This spring some of the biggest product launches in tech have been around a surprising topic: privacy. At Google I/O, the company announced a long list of new privacy features, including the ability to auto-delete stored data, on-device processing to limit Google’s access to identifiable data, and browser features for limiting third-party data collection. At Facebook’s F8 developer conference, CEO Mark Zuckerberg announced that the company will be “privacy-focused” going forward. Apple also emphasized privacy at its recent launch event.
Do these statements portend a larger sea change in how tech companies operate, or are they primarily a marketing strategy? Either way, companies are responding to sustained public attention on privacy (and privacy failures) over the last year. Instead of an afterthought to cool new features, now privacy is a cool new feature.
Despite the obvious business value of privacy, we still hear it pitted against “innovation” in legislative debates. In March, CDT testified at a congressional hearing framed around the impact of the GDPR and CCPA on innovation and competition. We pushed back on misleading testimony about the GDPR’s compliance burden, noting that the law has spurred some companies to use less invasive advertising models and invest in new data security systems. And one year later, the GDPR has set the template by which other countries and even states are modeling laws to govern how companies use information.
The privacy versus innovation framing ignores the potential for legislation to actually accelerate privacy enhancing technologies (PETs), not only by explicitly encouraging them but also by nudging corporate investment toward new, more data protective models. Companies and researchers have developed promising and viable techniques for extracting useful insights from data while obscuring identifiable personal information. Sometimes referred to as privacy-preserving data analysis (PPDA) or privacy-preserving machine learning (PPML), these methods have the potential to become widely accessible and are already appearing in the market. One startup, Canopy, aims to deliver personalized recommendations (for articles, songs, podcasts, etc.) without collecting any identifiable personal information. Instead of slowing tech sector growth, privacy protections can stimulate more investment in the development and democratization of PPDA.
On-device Processing and Federated Learning
On-device processing generally refers to methods of analyzing data in which the company never receives information that can be linked to an individual. For example, Canopy explains that it uses people’s behavior and preferences to make content recommendations, but the company only receives an anonymized model of users’ preferences so it cannot learn what content any individual watched or read. One promising approach to on-device data analysis is called federated learning. In federated learning, data from many people’s devices locally contribute to training a machine learning model without having to be collected in a centralized database.

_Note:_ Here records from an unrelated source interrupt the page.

(* ===== verification/Waf.v ===== *)
(** * The web application firewall and its neighbours (security/web)

    waf.go: the expressions for injected markup and SQL, the repeated
    decoding in front of them, and the two middlewares, of which the engine
    mounts [WAFWithConfigPtr].  headers.go: the security headers with the
    nonce of a request.  config.go and cmd/hornetz/main.go: the paths that
    are exempt from the token against forged requests.  upload/middleware.go:
    the limit of an upload route, which runs inside the firewall.  A body is
    what can be read of it and how reading ends. *)

From S2P Require Import Prelude GoStrings Regex GoURL GoData Pattern.

#[local] Open Scope go_scope.
#[local] Open Scope string_scope.
#[local] Open Scope list_scope.
#[local] Open Scope Z_scope.

(** ** The expressions *)

Definition quote : pat := PLit1 (ascii_of_byte 39).
Definition or_and : pat := PAny [lit_ci "or"; lit_ci "and"].

Definition sqliPatterns : list pat := [
  PCat [PWordb; lit_ci "union"; spaces; POpt (PAny [PSeq (lit_ci "all") spaces1; PSeq (lit_ci "distinct") spaces1]); lit_ci "select"; PWordb];
  PCat [PAlt (PSeq (PLit1 ";") spaces) (PCat [PWordb; PAny [lit_ci "union"; lit_ci "select"]; PWordb; PStar dot]);
        PWordb;
        PAny [PCat [lit_ci "drop"; spaces1; PAny [lit_ci "table"; lit_ci "database"]];
              PCat [lit_ci "truncate"; spaces1; lit_ci "table"]; PCat [lit_ci "alter"; spaces1; lit_ci "table"]];
        PWordb];
  PCat [PWordb; PAny [lit_ci "exec"; lit_ci "execute"]; spaces;
        PAny [PSeq (lit_ci "xp_") (PPlus word_ci); PSeq (lit_ci "sp_") (PPlus word_ci); lit_ci "immediate"; lit_ci "master.";
              PSeq (PLit1 "(") (POpt (PLit1 "@")); PSeq (PLit1 "@") (PPlus word_ci)]];
  PCat [PWordb;
        PAny [PCat [lit_ci "waitfor"; spaces1; lit_ci "delay"]; PCat [lit_ci "pg_sleep"; spaces; PLit1 "("];
              PCat [lit_ci "sleep"; spaces; PLit1 "("]];
        PWordb];
  PAlt (PCat [quote; spaces; or_and; spaces; POpt quote; digits1; POpt quote; spaces; PLit1 "="; spaces; POpt quote; digits1; POpt quote])
       (PCat [quote; spaces; or_and; spaces; quote; PPlus word_ci; quote; spaces; PLit1 "="; spaces; quote; PPlus word_ci; quote]);
  PAny [PCat [quote; spaces; or_and; spaces; PStar dot; lit_ci "--"]; PCat [quote; spaces; lit_ci "--"];
        PCat [PLit1 ";"; spaces; lit_ci "--"]]].

Definition not_gt : pat := PChr (fun a => negb (Ascii.eqb a ">")).

Definition event_name : pat :=
  PAny [lit_ci "load"; lit_ci "error"; lit_ci "click"; lit_ci "dblclick"; PSeq (lit_ci "mouse") (PPlus word_ci);
        PSeq (lit_ci "key") (PPlus word_ci); PSeq (lit_ci "focus") (PStar word_ci); lit_ci "blur"; lit_ci "change";
        lit_ci "submit"; lit_ci "input"; PSeq (lit_ci "pointer") (PPlus word_ci); PSeq (lit_ci "drag") (PPlus word_ci);
        PSeq (lit_ci "touch") (PPlus word_ci)].

Definition xssPatterns : list pat := [
  PCat [PLit1 "<"; spaces; lit_ci "script"; PWordb; PStar not_gt; PLit1 ">"];
  PCat [PLit1 "<"; spaces; PLit1 "/"; spaces; lit_ci "script"; spaces; PLit1 ">"];
  PCat [lit_ci "javascript"; spaces; PLit1 ":"];
  PCat [PWordb; lit_ci "on"; event_name; spaces; PLit1 "="];
  PCat [PLit1 "<"; spaces; PAny [lit_ci "iframe"; lit_ci "object"; lit_ci "embed"]; PWordb; PStar not_gt; PLit1 ">"]].

Definition sqlCommentPattern : regex := Seq (Lit "/*") (Seq (Lazy (Chr (fun _ => true))) (Lit "*/")).

(** [ReplaceAllString]: an expression that does not match the empty string. *)
Fixpoint replace_all (fuel : nat) (r : regex) (by_ s : string) : string :=
  match fuel with
  | O => s
  | S n => match find r s with
           | Some m => m_prefix m +:+ by_ +:+ replace_all n r by_ (m_suffix m)
           | None => s
           end
  end.

Definition without_comments (by_ s : string) : string := replace_all (String.length s) sqlCommentPattern by_ s.

(** ** Decoding *)

Definition isHex (c : Ascii.ascii) : bool := ascii_in "0" "9" c || ascii_in "a" "f" c || ascii_in "A" "F" c.

Definition unhex_digit (c : Ascii.ascii) : Z :=
  if ascii_in "0" "9" c then byte_of_ascii c - 48
  else if ascii_in "a" "f" c then byte_of_ascii c - 97 + 10
  else if ascii_in "A" "F" c then byte_of_ascii c - 65 + 10
  else 0.

Fixpoint resilientQueryUnescape (s : string) : string :=
  match s with
  | EmptyString => EmptyString
  | String c s' =>
      if Ascii.eqb c "%" then
        match s' with
        | String a (String b rest) =>
            if isHex a && isHex b
            then String (ascii_of_byte (Z.lor (Z.shiftl (unhex_digit a) 4) (unhex_digit b))) (resilientQueryUnescape rest)
            else String c (resilientQueryUnescape s')
        | _ => String c (resilientQueryUnescape s')
        end
      else if Ascii.eqb c "+" then String " " (resilientQueryUnescape s')
      else String c (resilientQueryUnescape s')
  end.

Fixpoint unescape_rounds (i : nat) (prev : string) : string :=
  match i with
  | O => prev
  | S i' => let decoded := resilientQueryUnescape prev in
            if String.eqb decoded prev then prev else unescape_rounds i' decoded
  end.

Definition recursiveQueryUnescape (input : string) : string := unescape_rounds 5 input.

(** ** The verdict on a text *)

Definition isMalicious (input0 : string) : bool :=
  if String.eqb input0 "" then false
  else
    let input := recursiveQueryUnescape input0 in
    existsb (fun p => MatchString p input) xssPatterns |||
    let inputCommentsSpaced := without_comments " " input in
    let inputCommentsCollapsed := without_comments "" input in
    existsb (fun p => MatchString p input ||| MatchString p inputCommentsSpaced ||| MatchString p inputCommentsCollapsed)
      sqliPatterns.

(** ** Requests *)

(** The bytes that can be read, and the error reading ends with, if not at
    the end of the body. *)
Record body := mkBody { b_data : bytes; b_err : option gerror }.

(** The keys of the request's context that the firewall looks at. *)
Record context := mkCtx { ztatic_upload_max_body : option Z; ztatic_upload_route : bool }.

Record request := mkReq {
  r_uri : string;
  r_path : string;
  ContentLength : Z;
  ContentType : string;
  r_body : option body;
  r_ctx : context
}.

Definition set_body (r : request) (b : option body) : request :=
  mkReq (r_uri r) (r_path r) (ContentLength r) (ContentType r) b (r_ctx r).
Definition set_ctx (r : request) (c : context) : request :=
  mkReq (r_uri r) (r_path r) (ContentLength r) (ContentType r) (r_body r) c.

Inductive verdict := Next (r : request) | Deny (status : Z) (msg : string).

Definition violation : string := "Forbidden: Security policy violation".
Definition too_large : string := "Payload Too Large: Security inspection limit exceeded".

(** [io.ReadAll(io.LimitReader(body, n))]: what was read and what remains,
    or the remaining body and the error. *)
Definition read_up_to (n : Z) (b : body) : body * result bytes :=
  if n <=? 0 then (b, Ok [])
  else
    let got := ztake n (b_data b) in
    let rest := mkBody (zdrop n (b_data b)) (b_err b) in
    if zlen got <? n then match b_err b with Some er => (rest, Err er) | None => (rest, Ok got) end
    else (rest, Ok got).

(** Reading the body up to the limit, and the text in it. *)
Definition inspect_body (maxBody : Z) (r : request) (b : body) : verdict :=
  match read_up_to (i64 (maxBody + 1)) b with
  | (rest, Err _) => Next (set_body r (Some rest))
  | (rest, Ok bodyBytes) =>
      if maxBody <? zlen bodyBytes then Deny 413 too_large
      else if (0 <? zlen bodyBytes) && isMalicious (string_of_bytes bodyBytes) then Deny 403 violation
      else Next (set_body r (Some (mkBody (bodyBytes ++ b_data rest) (b_err rest))))
  end.

Definition maxWAFBodySize : Z := 128 * 1024.

Definition waf_override (r : request) (maxBody : Z) : Z :=
  match ztatic_upload_max_body (r_ctx r) with Some o => if 0 <? o then o else maxBody | None => maxBody end.

Definition isMultipart (r : request) : bool := HasPrefix (ContentType r) "multipart/form-data".
Definition isOctetStream (r : request) : bool := HasPrefix (ContentType r) "application/octet-stream".

(** WAFWithConfig: the limit is one variable of the middleware, which a
    request with a limit of its own assigns. *)
Definition waf (maxBody0 : Z) (r : request) : Z * verdict :=
  if isMalicious (r_uri r) then (maxBody0, Deny 403 violation)
  else
    match r_body r with
    | Some b =>
        if ContentLength r =? 0 then (maxBody0, Next r)
        else
          let maxBody := waf_override r maxBody0 in
          let isUploadPath := HasPrefix (r_path r) "/upload/" || String.eqb (r_path r) "/upload"
                              || HasPrefix (r_path r) "/api/upload" in
          let isUploadRoute := ztatic_upload_route (r_ctx r) || isUploadPath in
          (maxBody,
           if isUploadRoute && (isOctetStream r || isMultipart r) then Next r
           else if maxBody <? ContentLength r then Deny 413 too_large
           else inspect_body maxBody r b)
    | None => (maxBody0, Next r)
    end.

Definition waf_limit (cfg_MaxBodySize : Z) : Z := if cfg_MaxBodySize <=? 0 then maxWAFBodySize else cfg_MaxBodySize.

(** WAFWithConfig on a sequence of requests. *)
Fixpoint WAFWithConfig (maxBody : Z) (rs : list request) : list verdict :=
  match rs with
  | [] => []
  | r :: rs' => let '(maxBody', v) := waf maxBody r in v :: WAFWithConfig maxBody' rs'
  end.

(** WAFWithConfigPtr: the limit is read anew for each request. *)
Definition WAFWithConfigPtr (cfg_MaxBodySize : Z) (r : request) : verdict :=
  if isMalicious (r_uri r) then Deny 403 violation
  else
    match r_body r with
    | Some b =>
        if ContentLength r =? 0 then Next r
        else
          let maxBody := waf_override r (waf_limit cfg_MaxBodySize) in
          let isUploadPath := HasPrefix (r_path r) "/upload/" || String.eqb (r_path r) "/upload" in
          if ztatic_upload_route (r_ctx r) || isMultipart r || isOctetStream r || isUploadPath then Next r
          else if maxBody <? ContentLength r then Deny 413 too_large
          else inspect_body maxBody r b
    | None => Next r
    end.

(** ** The limit of an upload route *)

(** [http.MaxBytesReader]: reading past the limit is an error. *)
Definition max_bytes_reader (n : Z) (b : body) : body :=
  if zlen (b_data b) <=? n then b else mkBody (ztake n (b_data b)) (Some (ErrMsg "http: request body too large")).

Definition RouteLimit (maxBytes : Z) (r : request) : verdict :=
  let r := set_ctx r (mkCtx (Some maxBytes) true) in
  if maxBytes <? ContentLength r
  then Deny 413 ("Request payload exceeds limit of " +:+ FormatInt maxBytes +:+ " bytes")
  else Next (set_body r (max_bytes_reader maxBytes <$> r_body r)).

(** A middleware inside another. *)
Definition and_then (v : verdict) (f : request -> verdict) : verdict :=
  match v with Next r => f r | Deny s m => Deny s m end.

(** The engine of main.go: the firewall is mounted on the engine, the limit
    on the group of the upload routes, inside it. *)
Definition drive_waf_limit : Z := 50 * 1024 * 1024.
Definition drive_upload (r : request) : verdict :=
  and_then (WAFWithConfigPtr drive_waf_limit r) (RouteLimit (50 * 1024 * 1024)).

(** ** Security headers *)

Record HeaderConfig := mkHC {
  XSSProtection : string;
  ContentTypeOptions : string;
  FrameOptions : string;
  ContentSecurityPolicy : string;
  StrictTransportSecurity : string;
  EnableCSPNonce : bool;
  ReferrerPolicy : string
}.

Fixpoint ReplaceAll_from (fuel : nat) (old new s : string) : string :=
  match fuel with
  | O => s
  | S n =>
      if HasPrefix s old then new +:+ ReplaceAll_from n old new (drop_str (String.length old) s)
      else match s with String a s' => String a (ReplaceAll_from n old new s') | EmptyString => "" end
  end.

(** [strings.ReplaceAll] and [strings.Replace(.., 1)], of a text that is not
    empty. *)
Definition ReplaceAll (s old new : string) : string := ReplaceAll_from (S (String.length s)) old new s.

Fixpoint ReplaceFirst (s old new : string) : string :=
  if HasPrefix s old then new +:+ drop_str (String.length old) s
  else match s with String a s' => String a (ReplaceFirst s' old new) | EmptyString => "" end.

(** The policy with the nonce of 16 random bytes, [None] if there are none. *)
Definition policy_with (cfg : HeaderConfig) (nonce : option string) : string :=
  let csp := ContentSecurityPolicy cfg in
  match (if EnableCSPNonce cfg then nonce else None) with
  | None => csp
  | Some nonce =>
      let source := "script-src 'nonce-" +:+ nonce +:+ "'" in
      if str_contains csp "{NONCE}" then ReplaceAll csp "{NONCE}" nonce
      else if str_contains csp "script-src" then ReplaceFirst csp "script-src" source
      else if negb (String.eqb csp "") then csp +:+ "; " +:+ source
      else csp
  end.

Definition header_if (name value : string) : list (string * string) := if String.eqb value "" then [] else [(name, value)].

Google developed a federated learning system to improve its keyboard suggestions without learning what any individual user is typing. As the company wrote in a 2017 blog post, “When Gboard [Google keyboard] shows a suggested query, your phone locally stores information about the current context and whether you clicked the suggestion. Federated Learning processes that history on-device to suggest improvements to the next iteration of Gboard’s query suggestion model.”
Secure Multiparty Computation (SMC)
SMC methods allow meaningful information to be learned from multiple encrypted datasets without having to decrypt the data. This can allow data held by multiple parties to be analyzed without revealing the input data itself among the parties. SMC was famously used to optimize trading in a Danish sugar beet auction without revealing the amounts that each beet farmer was willing to sell for or able to produce.
Data Perturbation and Differential Privacy
Another technique for processing data while obscuring personal information is to manipulate (or perturb) a dataset so that it cannot be used to learn information about any individual. A simple illustration of perturbation in a voter poll is to ask each respondent to flip a coin out of sight of the pollster. If the coin lands on heads, the respondent gives the true answer of whom they plan to vote for. If it lands on tails, the respondent flips another coin and answers candidate A if it lands on heads and candidate B if it lands on tails, regardless of whom the respondent actually plans to vote for. This introduces some “noise” into the final dataset—for each individual, the pollster won’t know if their answer is true or based on a coin flip. In this example, the dataset is expected to have the true answer for about 75% of respondents, but the parameters can be adjusted to provide more or less noise. If the right amount of noise is introduced, the dataset can still provide valuable election projections but prevent anyone from knowing who any individual intends to vote for. More sophisticated algorithms have been developed to calculate the amount of noise required for a particular dataset to be what’s known as “differentially private”—able to provide useful insights without allowing personal information to be reconstructed.
PPDA is not a panacea for preventing informational harms. It doesn’t prevent the results or use of data analysis from creating discriminatory or unfair outcomes. If not done correctly, it can be just as vulnerable as any other de-identification or anonymization method. It can require increased computing power and more sophisticated model design. But PPDA is a promising and fast growing area of privacy innovation that should not be overlooked. It can play an important role in bringing about Zuckerberg’s pronouncement that “the future is private.” And it shows that investment in technological innovation doesn’t have to slow down in response to data protections.